In pop, there are "good" girls and "bad" girls. Good and bad (not to mention "troubled") are, of course, lazy and tiresome pigeonholes in which to stuff female artists. They come with assumptions about image, who makes better pop and who is in control of the decision-making. For the record, both whip-smart (good) Taylor Swift and heavy-lidded (bad) Rihanna make for excellent pop stars.
Ariana Grande is a good girl who shows little sign of being anyone's doormat. Until her recent earworm of a global smash hit, Problem(featuring Iggy Azalea), those born a few years before the new millennium would have probably struggled to recognise the Florida popstrel. Now she is the breakout singer of the summer and releasing her second album.
The 21-year-old crept up the ranks of Nickelodeon, retracing the path of the Disney cannon fodder (Timberlake, Spears, Aguilera) a generation before her. Grande starred in two hit kids' TV shows until last year, when she released a debut album, Yours Truly. She could run up and down octaves like a kid on the stairs, earning her instant "mini-Mariah" comparisons. The music, too, was orthodox retro pop-soul. It was all grown-up and house-trained. Polarising crudely, it was everything the "bad" Miley Cyrus was not.

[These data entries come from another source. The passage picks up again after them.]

(** * The Leap cube-reorientation task of mujoco_mpc (mjpc/tasks/leap/leap.cc)

    A shallow embedding of [Leap::ResidualFn::Residual],
    [Leap::TransitionLocked] and [Leap::ModifyState], and the properties
    of the task's specification stated over it.

    Conventions of the embedding.
    - A C++ [double] is a real number: arithmetic is exact, there is no
      rounding, infinity or NaN.  The one place where the source can
      produce a NaN from the finite values it is given, [std::acos]
      outside [-1, 1], is modelled by an [option]; the square roots of
      the continuous sampler are taken of uniform variates of [0, 1).
    - A [double*] buffer ([qpos], [sensordata], ...) is a map from offsets
      to reals; [std::vector<double>] values that are resized, queued or
      copied as a whole are lists.
    - An [int] is an integer of [Z]; the comparison of a [size_t] with an
      [int] converts the [int] modulo 2^64 as the C++ rules say.
    - The random generator and the steady clock are inputs: the values
      their successive calls return are arguments of the step functions.
    - Console output and the mutex are not represented. *)

From Stdlib Require Import Reals Lra Lia ZArith String Bool List Machin.
Import ListNotations.
Open Scope R_scope.

(** ** Comparisons of doubles as booleans *)

Definition Rltb (x y : R) : bool := if Rlt_dec x y then true else false.
Definition Rgtb (x y : R) : bool := if Rgt_dec x y then true else false.
Definition Rgeb (x y : R) : bool := if Rge_dec x y then true else false.
Definition Reqb0 (x : R) : bool := if Req_dec_T x 0 then true else false.

(** ** MuJoCo utility functions used by the task *)

Record Quat : Type := mkQuat { q0 : R; q1 : R; q2 : R; q3 : R }.
Record Vec3 : Type := mkVec3 { v0 : R; v1 : R; v2 : R }.

(** A buffer of doubles reached through a pointer. *)
Definition Mem : Type := Z -> R.

Module Mju.

Definition mjMINVAL : R := 1e-15.

(** [mju_max(a, b) = (a > b) ? a : b], [mju_min(a, b) = (a < b) ? a : b]. *)
Definition mju_max (a b : R) : R := if Rgtb a b then a else b.
Definition mju_min (a b : R) : R := if Rltb a b then a else b.

(** [mju_negQuat]: conjugate. *)
Definition mju_negQuat (q : Quat) : Quat :=
  mkQuat (q0 q) (- q1 q) (- q2 q) (- q3 q).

Still aesthetically closer to Audrey Hepburn than a pole-dancer, Grande is, none the less, swiftly becoming a more versatile pop offering. That hit – Problem – has everything: a top-of-the-range vocal that recalls the breathless R&B of yesteryear (and, specifically, Amerie's wonderful 1 Thing) – a nagging sax loop and a timely guest vocal from ubiquitous rapper Azalea (a "bad" girl, balancing out the yin and yang). Rapper Big Sean whispers what Grande is thinking but can't say: "I got one less problem without ya."
Similarly, Grande's recent collaboration with Jessie J and Nicki Minaj, the persuasive Bang Bang , packs more decades-old references (the 2004 cover of Lady Marmalade by Christina Aguilera, Lil' Kim, Pink and Mya) and features the line "you need a good girl to blow your mind". The biggest departure of all from Grande's previous aesthetic is Break Free. It's a blatant hi-NRG, EDM-citing attempt to win fans on the dancefloor, a strange land where the baby-faced, workaholic Grande remains a stranger. In the excellently camp video, Grande stars as a Barbarella upgrade who fires rockets out of her breasts.

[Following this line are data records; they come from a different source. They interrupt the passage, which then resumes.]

(** In the real numbers: the firefly that the pointer picks up is the one
    nearest to it, the first of the vector among those equally near, and it
    is nearer than [0.75]; with a firefly no track is picked up. No firefly
    is picked up exactly when none is nearer than [0.75]. *)
Theorem find_firefly_nearest (s : scene R) (p : vec2 R) :
  match (find s p).1 with
  | Some i =>
      (find s p).2 = None /\
      exists f,
        fireflies s !! i = Some f /\
        norm (vsub p (pos (tracks s) f)) < 75 / 100 /\
        (forall j g, fireflies s !! j = Some g ->
                     norm (vsub p (pos (tracks s) f)) <=
                     norm (vsub p (pos (tracks s) g))) /\
        (forall j g, (j < i)%nat -> fireflies s !! j = Some g ->
                     norm (vsub p (pos (tracks s) f)) <
                     norm (vsub p (pos (tracks s) g)))
  | None =>
      forall j g, fireflies s !! j = Some g ->
                  75 / 100 <= norm (vsub p (pos (tracks s) g))
  end.
Proof.
  unfold find.
  destruct (find_ff_spec (tracks s) p (fireflies s) 0 (flit (75 # 100)) None)
    as [[Hr Hall] | (j & f & Hr & Hj & Hd & Hmin & Hfirst)];
    rewrite Hr; cbn [fst snd].
  - rewrite flit_075 in Hall. exact Hall.
  - split; [reflexivity |]. exists f. rewrite flit_075 in Hd. auto.
Qed.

The rest of this album, caught somewhere between lovelorn lady-music and intimations of a sex life, cannot live up to the simple pleasures in the singles. Every so often, a little shard of personality pierces the sheen. Featuring an interjection by Childish Gambino, Break Your Heart Right Back finds the song's protagonist losing out to a love rival. It's a boy, a fact underlined by a sample of I'm Coming Out by Diana Ross. More intriguing is Love Me Harder, where the saturated, mid-tempo atmospherics stand out. Turns out that glacial R&B man The Weeknd is involved. His own sleaze quotient is radically toned down here, but this remains sophisticated stuff, where Grande surprisingly holds her own.
It doesn't last. My Everything is one of those records in which le tout pop is invested: producers Max Martin, Shellback, David Guetta, Ryan Tedder, Benny Blanco, scores of others. Even One Direction's Harry Styles has a writing credit, on the predictable exercise in swelling piano, Just a Little Bit of Your Heart.
Song after song goes by far too slickly, showcasing Grande's good girl technical ability and her songwriters' hit-making formulae at the expense of lasting memories. Grande's defaults are sweet nothings and gymnastic melodics. It remains significant that My Everything opens on Intro, an introductory melisma.